Teutatès (Toutatis) signifie « le dieu de la tribu » (touta = peuple, tribu). Son nom est attesté par plusieurs inscriptions. Taranis est le « Tonnant », dieu du ciel et de l'orage, rapproché de Jupiter. Ésus est le plus mystérieux : son nom pourrait signifier « maître » ou « bon ». Le pilier des Nautes de Paris le représente abattant un arbre, sans que l'interprétation de cette scène fasse consensus3.

Les inscriptions et l'iconographie Archéologie

L'épigraphie gallo-romaine a livré plus de quatre cents noms de divinités gauloises, dont beaucoup ne sont attestés qu'une seule fois et dans un seul lieu. Cette profusion suggère un panthéon régionalisé, avec des dieux locaux attachés à un territoire, une source ou un peuple particulier4.

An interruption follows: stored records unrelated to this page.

(* ===== verification/Shards.v ===== *)
(** * Pending requests in shards ([NetServer::_reqShards] of
      [lygc/net_server.hpp], [DBCltPoolCtx] of [lygc/dbproxy_base.hpp])

    Both servers keep the context of a request that is answered later in an
    array of 16 maps, chosen by the low bits of the request id. [PendStore] is
    what they rely on: a single map with the insertion of
    [std::unordered_map::insert], taking an entry out, and a sweep.
    [shard_store] is the implementation, proved against the interface. *)

From S2P Require Import Prelude.

(** ** The interface *)

Class PendStore (S V : Type) := {
  ps_new : S;
  ps_find : S -> Z -> option V;
  ps_insert : S -> Z -> V -> S;
  ps_take : S -> Z -> option V * S;
  ps_sweep : (V -> bool) -> S -> S;
  ps_ok : S -> Prop;
}.

Class PendStoreLaws (S V : Type) `{PendStore S V} : Prop := {
  new_ok : ps_ok ps_new;
  insert_ok s k v : ps_ok s -> ps_ok (ps_insert s k v);
  take_ok s k : ps_ok s -> ps_ok (snd (ps_take s k));
  sweep_ok f s : ps_ok s -> ps_ok (ps_sweep f s);
  find_new k : ps_find ps_new k = None;
  (* an entry that is there stays *)
  find_insert s k v k' : ps_ok s ->
    ps_find (ps_insert s k v) k' =
    if decide (k = k') then Some (default v (ps_find s k)) else ps_find s k';
  take_found s k : ps_ok s -> fst (ps_take s k) = ps_find s k;
  find_take s k k' : ps_ok s ->
    ps_find (snd (ps_take s k)) k' = if decide (k = k') then None else ps_find s k';
  find_sweep f s k : ps_ok s ->
    ps_find (ps_sweep f s) k = ps_find s k ≫= fun v => if f v then None else Some v;
}.

(** ** The shards *)

Definition REQ_SHARD_BITS : Z := 4.
Definition REQ_SHARD_COUNT : Z := Z.shiftl 1 REQ_SHARD_BITS.

(** [reqId & (REQ_SHARD_COUNT - 1)]. *)
Definition shardIdx (reqId : Z) : nat := Z.to_nat (Z.land reqId (REQ_SHARD_COUNT - 1)).

Section shards.
Context {V : Type}.

Abbreviation shards := (list (gmap Z V)).

Definition new_shards : shards := replicate (Z.to_nat REQ_SHARD_COUNT) ∅.

Definition shard_find (s : shards) (reqId : Z) : option V :=
  match s !! shardIdx reqId with
  | None => None
  | Some m => m !! reqId
  end.

(** [shard.map.insert(std::make_pair(reqId, ctx))]. *)
Definition shard_insert (s : shards) (reqId : Z) (ctx : V) : shards :=
  alter (fun m => match m !! reqId with Some _ => m | None => <[reqId := ctx]> m end) (shardIdx reqId) s.

(** [find], then [erase]. *)
Definition shard_take (s : shards) (reqId : Z) : option V * shards :=
  match s !! shardIdx reqId with
  | None => (None, s)
  | Some m =>
      match m !! reqId with
      | None => (None, s)
      | Some ctx => (Some ctx, <[shardIdx reqId := delete reqId m]> s)
      end
  end.

(** One pass over every shard, erasing the entries that satisfy [gone]. *)
Definition shard_sweep (gone : V -> bool) (s : shards) : shards :=
  map (omap (fun ctx => if gone ctx then None else Some ctx)) s.

#[export] Instance shard_store : PendStore shards V := {
  ps_new := new_shards;
  ps_find := shard_find;
  ps_insert := shard_insert;
  ps_take := shard_take;
  ps_sweep := shard_sweep;
  ps_ok s := length s = Z.to_nat REQ_SHARD_COUNT;
}.

Lemma shardIdx_range reqId : (shardIdx reqId < Z.to_nat REQ_SHARD_COUNT)%nat.
Proof.
  unfold shardIdx. change (REQ_SHARD_COUNT - 1) with (Z.ones 4). change REQ_SHARD_COUNT with 16.
  rewrite Z.land_ones by lia. pose proof (Z.mod_pos_bound reqId (2 ^ 4) ltac:(lia)). lia.
Qed.

Lemma shard_there (s : shards) reqId :
  length s = Z.to_nat REQ_SHARD_COUNT -> exists m, s !! shardIdx reqId = Some m.
Proof. intros Hs. apply lookup_lt_is_Some. rewrite Hs. apply shardIdx_range. Qed.

(** An update of one shard is seen only by the ids of that shard. *)
Lemma shard_find_update (s : shards) k (f : gmap Z V -> gmap Z V) k' :
  (forall m, k <> k' -> f m !! k' = m !! k') ->
  shard_find (alter f (shardIdx k) s) k' =
  if decide (k = k') then match s !! shardIdx k with None => None | Some m => f m !! k end else shard_find s k'.
Proof.
  intros Hf. unfold shard_find. case_decide as E.
  - subst. rewrite list_lookup_alter_eq. by destruct (s !! shardIdx k').
  - destruct (decide (shardIdx k = shardIdx k')) as [Hi|Hi].
    + rewrite Hi, list_lookup_alter_eq. destruct (s !! shardIdx k') as [m|]; [|done]. cbn. by apply Hf.
    + by rewrite list_lookup_alter_ne.
Qed.

#[export] Instance shard_laws : PendStoreLaws shards V.
Proof.
  split; cbn [ps_ok ps_new ps_find ps_insert ps_take ps_sweep shard_store].
  - apply length_replicate.
  - intros. unfold shard_insert. by rewrite length_alter.
  - intros s k Hs. unfold shard_take. destruct (s !! shardIdx k) as [m|]; [|done].
    destruct (m !! k); [|done]. cbn. by rewrite length_insert.
  - intros. unfold shard_sweep. by rewrite length_map.
  - intros k. unfold shard_find, new_shards. rewrite lookup_replicate_2 by apply shardIdx_range. apply lookup_empty.
  - intros s k v k' Hs. unfold shard_insert.
    rewrite shard_find_update.
    + case_decide; [|done]. subst. destruct (shard_there s k' Hs) as [m Hm]. unfold shard_find. rewrite Hm.
      destruct (m !! k') as [x|] eqn:E; cbn; [by rewrite E|]. by rewrite lookup_insert_eq.
    + intros m Hne. destruct (m !! k); [done|]. by rewrite lookup_insert_ne.
  - intros s k Hs. unfold shard_take, shard_find. destruct (s !! shardIdx k) as [m|]; [|done]. by destruct (m !! k).
  - intros s k k' Hs. unfold shard_take. destruct (shard_there s k Hs) as [m Hm]. rewrite Hm.
    destruct (m !! k) as [x|] eqn:E; cbn.
    + assert (<[shardIdx k := delete k m]> s = alter (delete k) (shardIdx k) s) as ->.
      { rewrite list_insert_alter. apply list_alter_ext; [|done]. intros x' ?. by simplify_eq. }
      rewrite shard_find_update by (intros; by rewrite lookup_delete_ne). rewrite Hm.
      case_decide; [|done]. apply lookup_delete_eq.
    + unfold shard_find. case_decide; [|done]. subst. by rewrite Hm.
  - intros f s k Hs. unfold shard_sweep, shard_find. rewrite list_lookup_fmap.
    destruct (s !! shardIdx k) as [m|]; [|done]. cbn. by rewrite lookup_omap.
Qed.

End shards.

(** C29: the array of shards behaves like one map: for the operations of
    [savePenddingReq], [response] and the clean-up, looking an id up afterwards
    gives what it gives in a single map, whichever shards the ids fall into. *)
Theorem shards_refine_map {V : Type} (s : list (gmap Z V)) (m : gmap Z V) :
  length s = Z.to_nat REQ_SHARD_COUNT -> (forall k, shard_find s k = m !! k) ->
  (forall k v, m !! k = None -> forall k', shard_find (shard_insert s k v) k' = <[k := v]> m !! k') /\
  (forall k, fst (shard_take s k) = m !! k /\
     forall k', shard_find (snd (shard_take s k)) k' = delete k m !! k') /\
  (forall f k, shard_find (shard_sweep f s) k = filter (fun kv => f (snd kv) = false) m !! k).
Proof.
  intros Hs Hm. split_and!.
  - intros k v Hk k'. pose proof (find_insert s k v k' Hs) as Hf. cbn in Hf. rewrite Hf, !Hm, Hk.
    rewrite lookup_insert. by repeat case_decide.
  - intros k. pose proof (take_found s k Hs) as Hf. cbn in Hf. rewrite Hf, Hm. split; [done|].
    intros k'. pose proof (find_take s k k' Hs) as Ht. cbn in Ht. rewrite Ht, Hm, lookup_delete.
    by repeat case_decide.
  - intros f k. pose proof (find_sweep f s k Hs) as Hf. cbn in Hf. rewrite Hf, Hm.
    rewrite map_lookup_filter. destruct (m !! k) as [v|]; [|done]. cbn.
    destruct (f v) eqn:E; case_guard; cbn in *; congruence.
Qed.

Lemma shards_refine_map_witness :
  shard_find (shard_insert (@new_shards nat) 117 5%nat) 117 = Some 5%nat /\
  shard_find (shard_insert (@new_shards nat) 117 5%nat) 101 = None.
Proof.
  assert (forall k, shard_find (@new_shards nat) k = (∅ : gmap Z nat) !! k) as Hm.
  { intros k. rewrite lookup_empty. exact (find_new (S:=list (gmap Z nat)) k). }
  destruct (shards_refine_map (@new_shards nat) ∅ eq_refl Hm) as [H _].
  split; by rewrite (H 117 5%nat eq_refl).
Defined.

Cernunnos, le « dieu cornu », est connu par le chaudron de Gundestrup (Danemark, mais d'influence celtique) et par le pilier des Nautes de Paris, seule inscription portant son nom. Assis en tailleur, portant des bois de cerf et un torque, il est souvent interprété comme un dieu de la nature, de la fertilité ou du monde souterrain.

Épona, déesse des chevaux, est l'une des rares divinités gauloises adoptées par les Romains eux-mêmes : elle avait un culte officiel à Rome dans les casernes de cavalerie. Les Matres (Mères) gauloises, représentées par groupes de trois, témoignent d'un culte de la fécondité et de la protection largement répandu5.

Les limites de notre savoir Analyse

L'absence de mythologie narrative gauloise — aucun récit comparable aux sagas irlandaises n'a été conservé — rend la compréhension du panthéon gaulois fondamentalement lacunaire. Nous connaissons des noms, des images, des épithètes, mais pas les histoires qui leur donnaient sens. Toute reconstruction reste hypothétique et doit être présentée comme telle6.

Notes & références

  1. César, La Guerre des Gaules, VI, 17.
  2. Lucain, Pharsale, I, 444–446. Scholies bernoises sur Lucain.
  3. Xavier Delamarre, Dictionnaire de la langue gauloise, Paris, Errance, 2003.
  4. Paul-Marie Duval, Les Dieux de la Gaule, Paris, PUF, 1976 (rééd. 1993).
  5. Sur Épona : Fernand Benoit, « Épona », Latomus, 9, 1950. Sur les Matres : Miranda Green, Symbol and Image in Celtic Religious Art, London, Routledge, 1989.
  6. Jean-Louis Brunaux, Les religions gauloises, Paris, Errance, 2000.